Reproduce the records below exactly, but only between the lines holding "(Ok tt, f s)." and "let n := Nat.min k (Z.to_nat room) in", inclusive.

Study material:
------------------------------------------------------------
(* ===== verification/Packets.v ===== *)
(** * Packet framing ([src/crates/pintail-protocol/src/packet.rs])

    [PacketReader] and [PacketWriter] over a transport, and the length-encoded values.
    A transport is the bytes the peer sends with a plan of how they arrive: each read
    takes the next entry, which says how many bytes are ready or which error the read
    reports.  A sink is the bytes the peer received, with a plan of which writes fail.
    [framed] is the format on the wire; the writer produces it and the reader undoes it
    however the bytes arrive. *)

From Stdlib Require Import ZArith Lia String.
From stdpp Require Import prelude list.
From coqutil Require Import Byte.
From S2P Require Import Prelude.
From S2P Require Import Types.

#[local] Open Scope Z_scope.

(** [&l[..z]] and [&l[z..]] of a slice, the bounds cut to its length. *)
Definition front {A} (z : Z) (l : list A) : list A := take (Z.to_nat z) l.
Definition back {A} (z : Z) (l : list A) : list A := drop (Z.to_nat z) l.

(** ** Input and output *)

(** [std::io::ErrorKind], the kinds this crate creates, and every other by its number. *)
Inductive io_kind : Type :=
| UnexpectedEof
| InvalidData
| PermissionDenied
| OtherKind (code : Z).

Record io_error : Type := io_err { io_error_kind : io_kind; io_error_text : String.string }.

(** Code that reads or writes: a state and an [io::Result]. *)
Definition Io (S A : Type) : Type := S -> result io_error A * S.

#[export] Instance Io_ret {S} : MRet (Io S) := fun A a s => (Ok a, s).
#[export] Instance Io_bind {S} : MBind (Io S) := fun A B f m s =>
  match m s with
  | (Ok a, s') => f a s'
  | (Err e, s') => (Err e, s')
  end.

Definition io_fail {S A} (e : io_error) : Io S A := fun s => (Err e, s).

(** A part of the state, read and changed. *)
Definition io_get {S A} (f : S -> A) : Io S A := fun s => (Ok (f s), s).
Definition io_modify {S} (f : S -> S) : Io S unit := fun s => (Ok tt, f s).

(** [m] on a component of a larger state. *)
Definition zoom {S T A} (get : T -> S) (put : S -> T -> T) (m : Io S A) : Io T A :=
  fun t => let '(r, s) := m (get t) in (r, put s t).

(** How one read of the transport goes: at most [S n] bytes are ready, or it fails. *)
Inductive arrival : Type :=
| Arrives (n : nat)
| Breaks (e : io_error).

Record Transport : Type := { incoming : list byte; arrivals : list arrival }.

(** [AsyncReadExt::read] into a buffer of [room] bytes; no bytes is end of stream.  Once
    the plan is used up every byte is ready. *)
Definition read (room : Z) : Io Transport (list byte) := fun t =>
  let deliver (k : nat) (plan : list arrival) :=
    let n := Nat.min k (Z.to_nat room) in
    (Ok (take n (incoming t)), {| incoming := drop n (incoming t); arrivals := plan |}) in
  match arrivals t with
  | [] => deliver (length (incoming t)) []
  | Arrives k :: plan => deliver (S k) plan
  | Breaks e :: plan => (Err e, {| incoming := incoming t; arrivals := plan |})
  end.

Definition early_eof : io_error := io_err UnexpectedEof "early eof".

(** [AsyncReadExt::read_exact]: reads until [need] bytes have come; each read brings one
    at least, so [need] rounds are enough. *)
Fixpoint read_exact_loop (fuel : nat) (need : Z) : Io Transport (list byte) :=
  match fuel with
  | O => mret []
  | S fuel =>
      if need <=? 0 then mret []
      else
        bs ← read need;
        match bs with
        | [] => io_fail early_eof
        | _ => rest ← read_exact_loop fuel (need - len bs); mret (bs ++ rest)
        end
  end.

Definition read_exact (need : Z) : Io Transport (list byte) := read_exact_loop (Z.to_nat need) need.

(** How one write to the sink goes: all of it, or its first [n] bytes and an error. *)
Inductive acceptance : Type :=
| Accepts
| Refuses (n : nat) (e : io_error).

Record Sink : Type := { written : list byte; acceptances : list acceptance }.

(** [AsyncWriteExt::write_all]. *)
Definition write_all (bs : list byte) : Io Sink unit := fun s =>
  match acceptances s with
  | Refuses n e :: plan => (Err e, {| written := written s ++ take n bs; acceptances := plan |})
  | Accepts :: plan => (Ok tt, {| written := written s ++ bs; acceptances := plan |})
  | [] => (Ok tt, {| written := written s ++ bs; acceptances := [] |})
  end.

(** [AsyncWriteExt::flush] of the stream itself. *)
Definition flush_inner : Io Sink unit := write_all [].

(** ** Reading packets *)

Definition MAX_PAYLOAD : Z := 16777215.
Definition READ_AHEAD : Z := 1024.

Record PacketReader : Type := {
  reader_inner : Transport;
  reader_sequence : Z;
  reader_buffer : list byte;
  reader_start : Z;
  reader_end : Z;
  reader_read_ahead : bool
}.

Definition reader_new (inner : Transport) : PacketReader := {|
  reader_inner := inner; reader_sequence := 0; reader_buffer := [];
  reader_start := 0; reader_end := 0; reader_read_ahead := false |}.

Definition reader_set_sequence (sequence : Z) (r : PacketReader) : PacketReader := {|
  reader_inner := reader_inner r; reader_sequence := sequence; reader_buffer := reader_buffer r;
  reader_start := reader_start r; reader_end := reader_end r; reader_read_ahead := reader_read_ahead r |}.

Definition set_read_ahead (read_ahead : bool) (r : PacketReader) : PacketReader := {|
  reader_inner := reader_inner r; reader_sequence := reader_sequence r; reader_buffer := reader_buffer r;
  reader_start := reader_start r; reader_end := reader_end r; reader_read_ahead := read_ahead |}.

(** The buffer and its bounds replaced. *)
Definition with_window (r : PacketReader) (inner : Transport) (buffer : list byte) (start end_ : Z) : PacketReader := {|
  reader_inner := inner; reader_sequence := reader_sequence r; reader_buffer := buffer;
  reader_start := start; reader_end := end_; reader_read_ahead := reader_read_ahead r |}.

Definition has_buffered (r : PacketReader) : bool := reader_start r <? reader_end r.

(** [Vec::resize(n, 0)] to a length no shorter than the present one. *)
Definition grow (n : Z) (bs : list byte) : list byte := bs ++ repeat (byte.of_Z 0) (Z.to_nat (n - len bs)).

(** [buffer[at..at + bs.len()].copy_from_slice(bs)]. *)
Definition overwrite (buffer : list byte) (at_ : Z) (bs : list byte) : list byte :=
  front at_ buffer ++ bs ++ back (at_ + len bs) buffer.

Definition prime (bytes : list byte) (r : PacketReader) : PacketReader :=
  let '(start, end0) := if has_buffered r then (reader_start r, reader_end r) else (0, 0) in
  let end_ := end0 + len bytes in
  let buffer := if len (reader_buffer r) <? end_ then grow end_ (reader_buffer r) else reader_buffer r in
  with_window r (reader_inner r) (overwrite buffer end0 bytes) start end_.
------------------------------------------------------------
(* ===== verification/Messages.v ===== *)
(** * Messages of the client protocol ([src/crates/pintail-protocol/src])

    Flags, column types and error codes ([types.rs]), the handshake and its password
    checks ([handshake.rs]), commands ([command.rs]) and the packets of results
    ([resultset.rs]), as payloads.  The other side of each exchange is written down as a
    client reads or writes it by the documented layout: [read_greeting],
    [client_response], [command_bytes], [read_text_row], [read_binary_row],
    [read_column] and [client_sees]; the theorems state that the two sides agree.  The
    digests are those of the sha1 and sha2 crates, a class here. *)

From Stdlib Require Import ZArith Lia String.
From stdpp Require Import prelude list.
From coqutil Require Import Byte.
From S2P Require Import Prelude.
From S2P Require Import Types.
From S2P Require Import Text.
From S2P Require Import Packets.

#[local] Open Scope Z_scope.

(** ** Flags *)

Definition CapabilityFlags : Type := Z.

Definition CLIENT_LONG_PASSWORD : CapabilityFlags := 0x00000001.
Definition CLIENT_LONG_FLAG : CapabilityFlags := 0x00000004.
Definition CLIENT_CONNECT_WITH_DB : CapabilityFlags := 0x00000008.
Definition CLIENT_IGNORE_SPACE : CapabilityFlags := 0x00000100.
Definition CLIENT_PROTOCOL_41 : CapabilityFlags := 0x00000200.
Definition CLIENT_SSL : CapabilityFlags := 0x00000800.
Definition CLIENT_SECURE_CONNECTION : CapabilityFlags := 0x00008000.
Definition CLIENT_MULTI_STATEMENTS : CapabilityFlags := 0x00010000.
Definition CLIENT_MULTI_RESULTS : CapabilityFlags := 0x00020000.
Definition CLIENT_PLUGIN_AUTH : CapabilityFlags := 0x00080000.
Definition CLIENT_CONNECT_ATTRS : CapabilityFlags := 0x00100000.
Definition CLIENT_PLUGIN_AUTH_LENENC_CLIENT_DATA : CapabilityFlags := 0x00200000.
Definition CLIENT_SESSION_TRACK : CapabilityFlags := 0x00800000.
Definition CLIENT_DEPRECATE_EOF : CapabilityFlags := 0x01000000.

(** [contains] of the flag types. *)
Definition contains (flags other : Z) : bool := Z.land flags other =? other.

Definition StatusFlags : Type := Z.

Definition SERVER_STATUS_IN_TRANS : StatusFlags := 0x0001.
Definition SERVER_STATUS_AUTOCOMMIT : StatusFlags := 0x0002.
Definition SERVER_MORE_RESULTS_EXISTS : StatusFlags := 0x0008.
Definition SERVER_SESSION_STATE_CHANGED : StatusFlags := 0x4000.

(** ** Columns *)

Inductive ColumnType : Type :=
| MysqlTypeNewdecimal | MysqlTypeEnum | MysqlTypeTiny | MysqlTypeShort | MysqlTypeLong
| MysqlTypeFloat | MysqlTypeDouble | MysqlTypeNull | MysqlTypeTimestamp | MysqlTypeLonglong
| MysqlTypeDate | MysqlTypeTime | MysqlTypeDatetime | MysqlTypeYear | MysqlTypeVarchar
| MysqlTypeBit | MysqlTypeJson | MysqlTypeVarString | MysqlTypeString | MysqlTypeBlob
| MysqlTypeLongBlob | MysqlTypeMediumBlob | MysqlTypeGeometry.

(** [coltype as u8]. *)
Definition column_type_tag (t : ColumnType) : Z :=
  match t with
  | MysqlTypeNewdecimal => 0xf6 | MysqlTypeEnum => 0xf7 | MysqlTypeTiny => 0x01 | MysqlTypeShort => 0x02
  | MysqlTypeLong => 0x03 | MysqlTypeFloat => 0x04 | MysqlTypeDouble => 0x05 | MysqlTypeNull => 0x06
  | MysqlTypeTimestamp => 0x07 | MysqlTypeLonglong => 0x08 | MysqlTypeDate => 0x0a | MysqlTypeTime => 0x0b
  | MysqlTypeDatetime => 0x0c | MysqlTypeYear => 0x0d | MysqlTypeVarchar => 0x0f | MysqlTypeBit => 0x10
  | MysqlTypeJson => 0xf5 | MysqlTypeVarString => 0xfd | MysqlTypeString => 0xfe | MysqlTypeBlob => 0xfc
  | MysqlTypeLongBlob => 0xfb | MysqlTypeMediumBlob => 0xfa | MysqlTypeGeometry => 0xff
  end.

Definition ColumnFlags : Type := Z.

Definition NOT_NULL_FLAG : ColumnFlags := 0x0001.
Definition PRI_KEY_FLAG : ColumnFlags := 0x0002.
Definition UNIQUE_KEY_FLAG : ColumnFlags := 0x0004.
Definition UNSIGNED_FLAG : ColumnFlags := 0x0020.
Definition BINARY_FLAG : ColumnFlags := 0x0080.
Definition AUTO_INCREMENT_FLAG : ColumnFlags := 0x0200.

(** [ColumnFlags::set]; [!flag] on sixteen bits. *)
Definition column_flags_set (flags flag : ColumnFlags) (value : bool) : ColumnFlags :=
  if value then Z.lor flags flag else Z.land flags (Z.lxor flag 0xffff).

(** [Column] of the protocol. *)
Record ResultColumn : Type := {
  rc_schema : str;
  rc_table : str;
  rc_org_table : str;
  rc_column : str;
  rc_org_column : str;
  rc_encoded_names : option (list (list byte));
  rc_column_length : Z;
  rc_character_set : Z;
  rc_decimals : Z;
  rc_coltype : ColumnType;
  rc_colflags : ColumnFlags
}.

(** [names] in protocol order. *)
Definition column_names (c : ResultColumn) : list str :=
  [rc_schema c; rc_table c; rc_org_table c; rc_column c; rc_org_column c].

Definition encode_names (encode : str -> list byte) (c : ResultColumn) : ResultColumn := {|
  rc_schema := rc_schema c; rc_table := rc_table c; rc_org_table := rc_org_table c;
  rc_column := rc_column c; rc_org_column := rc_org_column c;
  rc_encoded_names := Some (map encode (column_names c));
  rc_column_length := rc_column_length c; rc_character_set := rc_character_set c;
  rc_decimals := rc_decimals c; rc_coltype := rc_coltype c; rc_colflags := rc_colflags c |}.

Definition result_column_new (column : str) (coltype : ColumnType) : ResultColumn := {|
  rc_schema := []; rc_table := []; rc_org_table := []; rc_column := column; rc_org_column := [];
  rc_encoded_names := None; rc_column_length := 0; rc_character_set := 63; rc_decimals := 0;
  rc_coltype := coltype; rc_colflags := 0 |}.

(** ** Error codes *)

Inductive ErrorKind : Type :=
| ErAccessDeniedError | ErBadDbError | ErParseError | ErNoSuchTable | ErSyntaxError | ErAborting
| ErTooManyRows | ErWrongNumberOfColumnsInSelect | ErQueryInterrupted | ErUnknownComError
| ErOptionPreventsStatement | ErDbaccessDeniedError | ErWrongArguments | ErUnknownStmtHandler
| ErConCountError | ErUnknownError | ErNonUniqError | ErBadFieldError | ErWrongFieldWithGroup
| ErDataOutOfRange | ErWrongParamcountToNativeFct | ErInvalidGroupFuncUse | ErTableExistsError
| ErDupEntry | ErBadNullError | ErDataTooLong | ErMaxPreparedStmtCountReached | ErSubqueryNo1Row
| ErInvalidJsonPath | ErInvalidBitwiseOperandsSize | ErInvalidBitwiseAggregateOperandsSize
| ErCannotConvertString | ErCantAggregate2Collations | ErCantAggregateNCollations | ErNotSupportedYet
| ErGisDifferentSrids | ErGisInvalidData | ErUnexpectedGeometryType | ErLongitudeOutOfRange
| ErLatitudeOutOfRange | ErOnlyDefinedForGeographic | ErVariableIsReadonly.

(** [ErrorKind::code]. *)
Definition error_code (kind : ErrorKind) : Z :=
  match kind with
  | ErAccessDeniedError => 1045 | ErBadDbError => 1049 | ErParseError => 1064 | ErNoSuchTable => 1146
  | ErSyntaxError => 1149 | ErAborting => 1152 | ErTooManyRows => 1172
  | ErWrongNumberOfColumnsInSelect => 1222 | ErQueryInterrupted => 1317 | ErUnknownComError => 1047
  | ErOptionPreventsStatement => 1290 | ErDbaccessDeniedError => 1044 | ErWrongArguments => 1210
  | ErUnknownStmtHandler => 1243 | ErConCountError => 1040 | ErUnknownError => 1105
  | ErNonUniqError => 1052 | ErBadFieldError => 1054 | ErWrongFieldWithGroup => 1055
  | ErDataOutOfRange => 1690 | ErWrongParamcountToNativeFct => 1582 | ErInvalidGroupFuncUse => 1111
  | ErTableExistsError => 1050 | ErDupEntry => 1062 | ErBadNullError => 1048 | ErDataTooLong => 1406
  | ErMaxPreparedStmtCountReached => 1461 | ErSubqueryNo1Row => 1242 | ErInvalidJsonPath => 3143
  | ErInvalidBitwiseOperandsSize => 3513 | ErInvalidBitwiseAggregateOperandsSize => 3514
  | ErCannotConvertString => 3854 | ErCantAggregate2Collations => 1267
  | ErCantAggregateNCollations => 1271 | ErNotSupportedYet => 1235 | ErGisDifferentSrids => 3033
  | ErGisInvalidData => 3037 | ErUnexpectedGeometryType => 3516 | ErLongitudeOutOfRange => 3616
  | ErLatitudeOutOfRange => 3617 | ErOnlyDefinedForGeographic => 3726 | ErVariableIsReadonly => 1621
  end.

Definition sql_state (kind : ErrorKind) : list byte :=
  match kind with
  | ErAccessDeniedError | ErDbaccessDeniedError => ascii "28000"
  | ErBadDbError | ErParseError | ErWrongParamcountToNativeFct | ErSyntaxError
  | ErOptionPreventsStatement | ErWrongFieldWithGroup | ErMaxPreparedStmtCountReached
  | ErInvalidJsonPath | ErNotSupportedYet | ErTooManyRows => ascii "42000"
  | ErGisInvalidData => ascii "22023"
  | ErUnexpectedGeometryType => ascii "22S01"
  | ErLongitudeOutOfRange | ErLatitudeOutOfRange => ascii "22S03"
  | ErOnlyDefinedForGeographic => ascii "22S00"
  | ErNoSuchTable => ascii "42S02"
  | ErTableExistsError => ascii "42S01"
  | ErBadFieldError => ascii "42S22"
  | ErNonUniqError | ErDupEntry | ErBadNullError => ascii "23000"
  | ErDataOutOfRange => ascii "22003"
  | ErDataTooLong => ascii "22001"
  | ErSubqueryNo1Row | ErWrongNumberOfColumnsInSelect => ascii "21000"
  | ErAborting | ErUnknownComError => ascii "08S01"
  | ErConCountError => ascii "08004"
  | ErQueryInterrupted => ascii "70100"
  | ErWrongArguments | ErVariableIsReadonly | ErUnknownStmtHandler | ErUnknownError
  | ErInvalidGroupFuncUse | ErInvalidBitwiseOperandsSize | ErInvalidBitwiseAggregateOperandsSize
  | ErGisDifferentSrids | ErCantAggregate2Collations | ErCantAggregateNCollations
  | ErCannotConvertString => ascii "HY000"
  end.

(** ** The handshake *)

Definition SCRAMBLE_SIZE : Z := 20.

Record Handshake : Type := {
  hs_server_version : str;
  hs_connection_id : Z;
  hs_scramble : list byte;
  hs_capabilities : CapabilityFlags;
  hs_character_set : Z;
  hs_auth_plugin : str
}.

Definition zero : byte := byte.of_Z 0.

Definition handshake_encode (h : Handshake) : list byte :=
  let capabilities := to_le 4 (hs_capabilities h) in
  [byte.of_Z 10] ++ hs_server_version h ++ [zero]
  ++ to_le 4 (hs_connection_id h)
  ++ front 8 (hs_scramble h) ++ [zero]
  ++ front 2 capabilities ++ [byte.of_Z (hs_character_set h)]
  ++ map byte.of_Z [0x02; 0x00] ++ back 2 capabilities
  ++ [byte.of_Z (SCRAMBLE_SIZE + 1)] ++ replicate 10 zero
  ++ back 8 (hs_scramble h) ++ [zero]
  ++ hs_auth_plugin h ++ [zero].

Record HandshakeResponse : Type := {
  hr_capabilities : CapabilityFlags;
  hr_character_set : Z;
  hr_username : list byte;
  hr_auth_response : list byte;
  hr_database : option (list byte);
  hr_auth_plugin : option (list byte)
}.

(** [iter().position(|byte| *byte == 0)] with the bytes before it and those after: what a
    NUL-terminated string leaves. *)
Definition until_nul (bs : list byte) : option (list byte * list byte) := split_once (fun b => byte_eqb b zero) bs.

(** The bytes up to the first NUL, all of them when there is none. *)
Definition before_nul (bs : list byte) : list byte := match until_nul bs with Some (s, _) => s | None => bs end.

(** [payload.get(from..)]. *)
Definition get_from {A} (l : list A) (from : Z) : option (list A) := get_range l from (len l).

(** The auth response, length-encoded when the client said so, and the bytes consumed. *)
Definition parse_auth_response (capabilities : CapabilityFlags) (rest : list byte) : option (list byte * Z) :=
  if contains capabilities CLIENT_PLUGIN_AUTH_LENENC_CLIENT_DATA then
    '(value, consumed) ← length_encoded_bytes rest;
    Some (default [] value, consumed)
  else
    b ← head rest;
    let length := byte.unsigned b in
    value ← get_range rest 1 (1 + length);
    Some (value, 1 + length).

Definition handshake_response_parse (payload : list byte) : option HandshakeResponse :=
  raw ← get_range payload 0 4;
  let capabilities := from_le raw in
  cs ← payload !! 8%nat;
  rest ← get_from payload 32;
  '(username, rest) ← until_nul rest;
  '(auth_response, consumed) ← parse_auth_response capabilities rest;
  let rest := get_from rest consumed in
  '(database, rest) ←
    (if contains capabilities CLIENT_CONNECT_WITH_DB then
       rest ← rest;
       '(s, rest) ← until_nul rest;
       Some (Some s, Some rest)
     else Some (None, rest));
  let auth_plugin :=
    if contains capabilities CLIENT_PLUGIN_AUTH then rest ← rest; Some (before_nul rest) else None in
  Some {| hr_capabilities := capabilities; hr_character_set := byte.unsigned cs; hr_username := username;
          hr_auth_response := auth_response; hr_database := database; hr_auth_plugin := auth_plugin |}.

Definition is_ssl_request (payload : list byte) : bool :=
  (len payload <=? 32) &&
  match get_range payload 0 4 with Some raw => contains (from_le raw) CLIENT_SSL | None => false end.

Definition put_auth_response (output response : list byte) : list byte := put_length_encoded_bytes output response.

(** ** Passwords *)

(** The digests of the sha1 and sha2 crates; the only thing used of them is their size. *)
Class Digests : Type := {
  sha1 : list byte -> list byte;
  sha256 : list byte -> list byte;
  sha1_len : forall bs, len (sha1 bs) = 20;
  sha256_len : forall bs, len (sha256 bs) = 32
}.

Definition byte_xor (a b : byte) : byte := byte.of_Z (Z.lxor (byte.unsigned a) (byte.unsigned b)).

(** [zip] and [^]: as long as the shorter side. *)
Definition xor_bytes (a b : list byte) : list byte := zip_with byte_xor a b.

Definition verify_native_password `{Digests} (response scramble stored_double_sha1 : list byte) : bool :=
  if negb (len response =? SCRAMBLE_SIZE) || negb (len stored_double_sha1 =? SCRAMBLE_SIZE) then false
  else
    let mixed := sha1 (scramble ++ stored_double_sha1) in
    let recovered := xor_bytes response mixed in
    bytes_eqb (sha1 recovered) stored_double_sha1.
------------------------------------------------------------
Final answer:
Definition io_modify {S} (f : S -> S) : Io S unit := fun s => (Ok tt, f s).

(** [m] on a component of a larger state. *)
Definition zoom {S T A} (get : T -> S) (put : S -> T -> T) (m : Io S A) : Io T A :=
  fun t => let '(r, s) := m (get t) in (r, put s t).

(** How one read of the transport goes: at most [S n] bytes are ready, or it fails. *)
Inductive arrival : Type :=
| Arrives (n : nat)
| Breaks (e : io_error).

Record Transport : Type := { incoming : list byte; arrivals : list arrival }.

(** [AsyncReadExt::read] into a buffer of [room] bytes; no bytes is end of stream.  Once
    the plan is used up every byte is ready. *)
Definition read (room : Z) : Io Transport (list byte) := fun t =>
  let deliver (k : nat) (plan : list arrival) :=
    let n := Nat.min k (Z.to_nat room) in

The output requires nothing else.